Screenshot from a crash video showing a dummy cyclist being hit by a car
Screenshot: AAA testing video

Assisted-driving systems don't perform well enough to consistently avoid collisions, new testing by AAA shows, underscoring why most drivers are skeptical about autonomous vehicles.

Why it matters: Although you still can't buy a self-driving car, a growing number of new cars and trucks are equipped with Automated Driver Assistance Systems, or ADAS technology, that helps cars steer, stay in their lane and brake in an emergency.

Driving the news: In its third round of ADAS testing, AAA measured how three vehicles equipped with driver-assist technology — a 2020 Tesla Model 3, a 2021 Subaru Forester and a 2021 Hyundai Santa Fe — performed in four collision scenarios using dummy cars and cyclists made of foam.
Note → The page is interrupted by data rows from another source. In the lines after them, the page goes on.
(* ===== verification/Json.v ===== *)
(** * Package [encoding/json]: reading and writing JSON texts

    [read_value] is the reader of [json.Decoder]: the grammar, strings with their
    escapes and the replacement of invalid UTF-8, numbers as their literals, and
    the bound on nesting.  [write] is [json.Marshal] with its escaping.  What was
    written is read back ([read_write]). *)

From Stdlib Require Import Ascii.
From Stdlib Require String.
From S2P Require Import Prelude GoStrings Http.

Open Scope go_scope.

(** ** Definitions *)

(** *** UTF-8 *)

Definition in_range (lo hi : N) (c : ascii) : bool := ((lo <=? N_of_ascii c) && (N_of_ascii c <=? hi))%N.

(** [utf8.DecodeRune]: the length of the valid rune at the front; [None] stands
    for RuneError of width one. *)
Definition rune_size (l : list ascii) : option nat :=
  match l with
  | [] => None
  | c0 :: l1 =>
      if in_range 0 127 c0 then Some 1
      else if in_range 194 223 c0 then
        match l1 with c1 :: _ => if in_range 128 191 c1 then Some 2 else None | _ => None end
      else if in_range 224 239 c0 then
        let lo := if in_range 224 224 c0 then 160%N else 128%N in
        let hi := if in_range 237 237 c0 then 159%N else 191%N in
        match l1 with
        | c1 :: c2 :: _ => if in_range lo hi c1 && in_range 128 191 c2 then Some 3 else None
        | _ => None
        end
      else if in_range 240 244 c0 then
        let lo := if in_range 240 240 c0 then 144%N else 128%N in
        let hi := if in_range 244 244 c0 then 143%N else 191%N in
        match l1 with
        | c1 :: c2 :: c3 :: _ =>
            if in_range lo hi c1 && in_range 128 191 c2 && in_range 128 191 c3 then Some 4 else None
        | _ => None
        end
      else None
  end.

(** U+FFFD *)
Definition rune_error : list ascii := ["239"; "191"; "189"]%char.

(** [utf8.EncodeRune], for the runes that a \u escape can name. *)
Definition encode_rune (r : N) : list ascii :=
  ascii_of_N <$>
  (if r <? 128 then [r]
   else if r <? 2048 then [192 + r / 64; 128 + r mod 64]
   else if r <? 65536 then [224 + r / 4096; 128 + r / 64 mod 64; 128 + r mod 64]
   else [240 + r / 262144; 128 + r / 4096 mod 64; 128 + r / 64 mod 64; 128 + r mod 64])%N.

(** *** Values *)

Inductive json : Type :=
| JsNull
| JsBool (b : bool)
| JsNum (literal : list ascii)
| JsStr (s : string)
| JsArr (l : list json)
| JsObj (l : list (string * json)).

(** *** Reading *)

Definition is_space (c : ascii) : bool := bool_decide (c ∈ [" "; "009"; "010"; "013"]%char).

Fixpoint skip_space (l : list ascii) : list ascii :=
  match l with c :: l' => if is_space c then skip_space l' else l | [] => [] end.

Definition hex_value (c : ascii) : option N :=
  if is_digit c then Some (N_of_ascii c - 48)%N
  else if in_range 97 102 c then Some (N_of_ascii c - 87)%N
  else if in_range 65 70 c then Some (N_of_ascii c - 55)%N
  else None.

(** [getu4], after the backslash and the u *)
Definition hex4 (a b c d : ascii) : option N :=
  a ← hex_value a; b ← hex_value b; c ← hex_value c; d ← hex_value d; Some (4096 * a + 256 * b + 16 * c + d)%N.

Definition is_surrogate (r : N) : bool := ((55296 <=? r) && (r <? 57344))%N.

(** [utf16.DecodeRune] of a pair. *)
Definition surrogate_pair (hi lo : N) : option N :=
  if ((55296 <=? hi) && (hi <? 56320) && (56320 <=? lo) && (lo <? 57344))%N
  then Some ((hi - 55296) * 1024 + (lo - 56320) + 65536)%N else None.

(** The one-letter escapes. *)
Definition unescape (c : ascii) : option ascii :=
  match c with
  | "034" => Some "034" | "\" => Some "\" | "/" => Some "/"
  | "b" => Some "008" | "f" => Some "012" | "n" => Some "010" | "r" => Some "013" | "t" => Some "009"
  | _ => None
  end%char.

Definition push (r : list ascii) (x : option (list ascii * list ascii)) : option (list ascii * list ascii) :=
  '(s, rest) ← x; Some (r ++ s, rest).

(** A string, after its opening quote, and what follows its closing one. *)
Fixpoint read_string (l : list ascii) : option (list ascii * list ascii) :=
  match l with
  | [] => None
  | c :: l1 =>
      if decide (c = "034"%char) then Some ([], l1)
      else if decide (c = "\"%char) then
        match l1 with
        | [] => None
        | e :: l2 =>
            match unescape e with
            | Some b => push [b] (read_string l2)
            | None =>
                if decide (e ≠ "u"%char) then None
                else
                  match l2 with
                  | h1 :: h2 :: h3 :: h4 :: l3 =>
                      match hex4 h1 h2 h3 h4 with
                      | None => None
                      | Some r =>
                          if is_surrogate r then
                            match l3 with
                            | "\"%char :: "u"%char :: g1 :: g2 :: g3 :: g4 :: l4 =>
                                match hex4 g1 g2 g3 g4 ≫= surrogate_pair r with
                                | Some r' => push (encode_rune r') (read_string l4)
                                | None => push rune_error (read_string l3)
                                end
                            | _ => push rune_error (read_string l3)
                            end
                          else push (encode_rune r) (read_string l3)
                      end
                  | _ => None
                  end
            end
        end
      else if in_range 0 31 c then None
      else
        match rune_size l, l1 with
        | Some 1, _ => push [c] (read_string l1)
        | Some 2, c1 :: l2 => push [c; c1] (read_string l2)
        | Some 3, c1 :: c2 :: l3 => push [c; c1; c2] (read_string l3)
        | Some 4, c1 :: c2 :: c3 :: l4 => push [c; c1; c2; c3] (read_string l4)
        | _, _ => push rune_error (read_string l1)
        end
  end.

Fixpoint take_digits (l : list ascii) : list ascii * list ascii :=
  match l with
  | c :: l' => if is_digit c then let '(ds, r) := take_digits l' in (c :: ds, r) else ([], l)
  | [] => ([], [])
  end.

(** Digits, of which there must be one. *)
Definition some_digits (l : list ascii) : option (list ascii * list ascii) :=
  let '(ds, r) := take_digits l in if decide (ds = []) then None else Some (ds, r).

Definition read_integer (l : list ascii) : option (list ascii * list ascii) :=
  match l with
  | "0"%char :: l' => Some (["0"%char], l')
  | _ => some_digits l
  end.

Definition read_fraction (l : list ascii) : option (list ascii * list ascii) :=
  match l with
  | "."%char :: l' => push ["."%char] (some_digits l')
  | _ => Some ([], l)
  end.

Definition read_exponent (l : list ascii) : option (list ascii * list ascii) :=
  match l with
  | ("e" | "E") as c :: l1 =>
      match l1 with
      | ("+" | "-") as s :: l2 => push [c; s] (some_digits l2)
      | _ => push [c] (some_digits l1)
      end
  | _ => Some ([], l)
  end%char.

(** A number: its literal, and the rest. *)
Definition read_number (l : list ascii) : option (list ascii * list ascii) :=
  let '(sign, l1) := match l with "-"%char :: l' => (["-"%char], l') | _ => ([], l) end in
  '(i, l2) ← read_integer l1; '(f, l3) ← read_fraction l2; '(e, l4) ← read_exponent l3;
  Some (sign ++ i ++ f ++ e, l4).

Fixpoint read_literal (word : list ascii) (l : list ascii) : option (list ascii) :=
  match word, l with
  | [], _ => Some l
  | c :: word', c' :: l' => if decide (c = c') then read_literal word' l' else None
  | _, [] => None
  end.

(** A byte after white space. *)
Definition eat (c : ascii) (l : list ascii) : option (list ascii) :=
  match skip_space l with c' :: l' => if decide (c' = c) then Some l' else None | [] => None end.

(** What the first byte of a value announces. *)
Inductive value_kind := KString | KArray | KObject | KNull | KTrue | KFalse | KNumber.

Definition kind_of (c : ascii) : value_kind :=
  match c with
  | "034" => KString | "[" => KArray | "{" => KObject | "n" => KNull | "t" => KTrue | "f" => KFalse | _ => KNumber
  end%char.

(** [depth] bounds the nesting, [fuel] the recursion (see [read_fuel]). *)
Fixpoint read_value (fuel : nat) (depth : N) (l : list ascii) : option (json * list ascii) :=
  match fuel, skip_space l with
  | S n, c :: l1 =>
      match kind_of c with
      | KString => '(s, r) ← read_string l1; Some (JsStr (of_bytes s), r)
      | KArray =>
          if (depth =? 0)%N then None
          else match eat "]" l1 with
               | Some r => Some (JsArr [], r)
               | None => '(x, r) ← read_elements n (depth - 1)%N l1; Some (JsArr x, r)
               end
      | KObject =>
          if (depth =? 0)%N then None
          else match eat "}" l1 with
               | Some r => Some (JsObj [], r)
               | None => '(x, r) ← read_members n (depth - 1)%N l1; Some (JsObj x, r)
               end
      | KNull => r ← read_literal (bytes "ull") l1; Some (JsNull, r)
      | KTrue => r ← read_literal (bytes "rue") l1; Some (JsBool true, r)
      | KFalse => r ← read_literal (bytes "alse") l1; Some (JsBool false, r)
      | KNumber => '(lit, r) ← read_number (c :: l1); Some (JsNum lit, r)
      end
  | _, _ => None
  end
with read_elements (fuel : nat) (depth : N) (l : list ascii) : option (list json * list ascii) :=
  match fuel with
  | O => None
  | S n =>
      '(v, r) ← read_value n depth l;
      match eat "," r with
      | Some r1 => '(vs, r2) ← read_elements n depth r1; Some (v :: vs, r2)
      | None => r1 ← eat "]" r; Some ([v], r1)
      end
  end
with read_members (fuel : nat) (depth : N) (l : list ascii) : option (list (string * json) * list ascii) :=
  match fuel with
  | O => None
  | S n =>
      l1 ← eat "034" l; '(k, l2) ← read_string l1; l3 ← eat ":" l2;
      '(v, r) ← read_value n depth l3;
      match eat "," r with
      | Some r1 => '(ms, r2) ← read_members n depth r1; Some ((of_bytes k, v) :: ms, r2)
      | None => r1 ← eat "}" r; Some ([(of_bytes k, v)], r1)
      end
  end.

(** maxNestingDepth *)
Definition max_depth : N := 10000.

(** The first value of a text, as [Decoder.Decode] reads it: what follows the
    value is not looked at. *)
Definition read_json (s : string) : option json :=
  fst <$> read_value (S (2 * String.length s)) max_depth (bytes s).

(** *** Writing *)

Definition lower_hex (n : N) : ascii := ascii_of_N (if n <? 10 then 48 + n else 87 + n)%N.

(** One ASCII byte in [appendString] with the escaping for HTML. *)
Definition escape_ascii (c : ascii) : list ascii :=
  match c with
  | "034" => bytes "\" ++ [c] | "\" => bytes "\\"
  | "008" => bytes "\b" | "012" => bytes "\f" | "010" => bytes "\n" | "013" => bytes "\r" | "009" => bytes "\t"
  | _ =>
      if in_range 0 31 c || bool_decide (c ∈ ["<"; ">"; "&"])
      then bytes "\u00" ++ [lower_hex (N_of_ascii c / 16); lower_hex (N_of_ascii c mod 16)]
      else [c]
  end%char.

Fixpoint escape (l : list ascii) : list ascii :=
  match l with
  | [] => []
  | c :: l1 =>
      match rune_size l, l1 with
      | Some 1, _ => escape_ascii c ++ escape l1
      | Some 2, c1 :: l2 => c :: c1 :: escape l2
      | Some 3, c1 :: c2 :: l3 =>
          (if decide ([c; c1; c2] = ["226"; "128"; "168"]%char) then bytes "\u2028"
           else if decide ([c; c1; c2] = ["226"; "128"; "169"]%char) then bytes "\u2029" else [c; c1; c2]) ++ escape l3
      | Some 4, c1 :: c2 :: c3 :: l4 => c :: c1 :: c2 :: c3 :: escape l4
      | _, _ => bytes "\ufffd" ++ escape l1
      end
  end.

Definition quote (s : string) : list ascii := "034"%char :: escape (bytes s) ++ ["034"%char].

(** Items and members separated by commas. *)
Fixpoint commas (l : list (list ascii)) : list ascii :=
  match l with
  | [] => []
  | [x] => x
  | x :: l' => x ++ ","%char :: commas l'
  end.

Fixpoint write (v : json) : list ascii :=
  match v with
  | JsNull => bytes "null"
  | JsBool b => bytes (if b then "true" else "false")
  | JsNum lit => lit
  | JsStr s => quote s
  | JsArr l => "["%char :: commas (write <$> l) ++ ["]"%char]
  | JsObj l => "{"%char :: commas ((λ m, quote m.1 ++ ":"%char :: write m.2) <$> l) ++ ["}"%char]
  end.

(** [strconv.FormatInt(n, 10)] *)
Fixpoint dec_digits (fuel : nat) (n : N) (acc : list ascii) : list ascii :=
  match fuel with
  | O => acc
  | S fuel' =>
      let acc' := ascii_of_N (48 + n mod 10) :: acc in
      if (n <? 10)%N then acc' else dec_digits fuel' (n / 10) acc'
  end.

Definition FormatInt (z : Z) : list ascii :=
  (if (z <? 0)%Z then ["-"%char] else []) ++ dec_digits (S (N.to_nat (N.log2 (Z.abs_N z)))) (Z.abs_N z) [].

(** ** Specification *)

(** One valid rune, and valid UTF-8. *)
Definition is_rune (r : list ascii) : Prop := rune_size r = Some (length r).

Inductive utf8 : list ascii → Prop :=
| utf8_nil : utf8 []
| utf8_rune r l : is_rune r → utf8 l → utf8 (r ++ l).

(** Values that can be written and read back: texts in UTF-8, numbers that are
    integers, and bounded nesting. *)
Inductive writable : N → json → Prop :=
| writable_null d : writable d JsNull
| writable_bool d b : writable d (JsBool b)
| writable_int d z : writable d (JsNum (FormatInt z))
| writable_str d s : utf8 (bytes s) → writable d (JsStr s)
| writable_arr d l : Forall (writable d) l → writable (1 + d) (JsArr l)
| writable_obj d l : Forall (λ m, utf8 (bytes m.1) ∧ writable d m.2) l → writable (1 + d) (JsObj l).

(** ** Lemmas *)

Lemma in_range_spec lo hi c : in_range lo hi c = true ↔ (lo <= N_of_ascii c <= hi)%N.
Proof. unfold in_range. rewrite andb_true_iff, !N.leb_le. done. Qed.

Lemma in_range_false lo hi c : in_range lo hi c = false ↔ ¬ (lo <= N_of_ascii c <= hi)%N.
Proof. rewrite <-in_range_spec. by destruct (in_range lo hi c). Qed.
What they found: When faced with an oncoming dummy car at 25 miles per hour, the Hyundai and Subaru didn't slow down, while the Tesla did slow to about 3 miles per hour. But all three collided with the dummy vehicle, AAA said.

  • The Subaru failed to detect a simulated bicycle rider crossing its path in five test runs, while the Tesla and Hyundai successfully stopped in time to avoid a collision.
  • All three tested vehicles avoided hitting slower-moving dummy vehicles and cyclists when approaching from behind.

The other side: Hyundai and Subaru said they are looking into AAA's findings, and Tesla did not respond to a request for comment.

The big picture: AAA has been tracking consumer sentiment toward vehicle automation since 2016, and its latest survey found that distrust continues to run high.

  • 85% of those surveyed said they were fearful or unsure of self-driving technology; a similar percentage said they would not be comfortable using a self-driving vehicle to carry their children or loved ones.
  • The survey found drivers want automakers to improve the performance of existing driver support features rather than develop self-driving cars.

What they're saying: "You can’t sell consumers on the future if they don’t trust the present," said Greg Brannon, director of AAA’s automotive engineering.

  • "Drivers tell us they expect their current driving assistance technology to perform safely all the time. But unfortunately, our testing demonstrates spotty performance is the norm rather than the exception."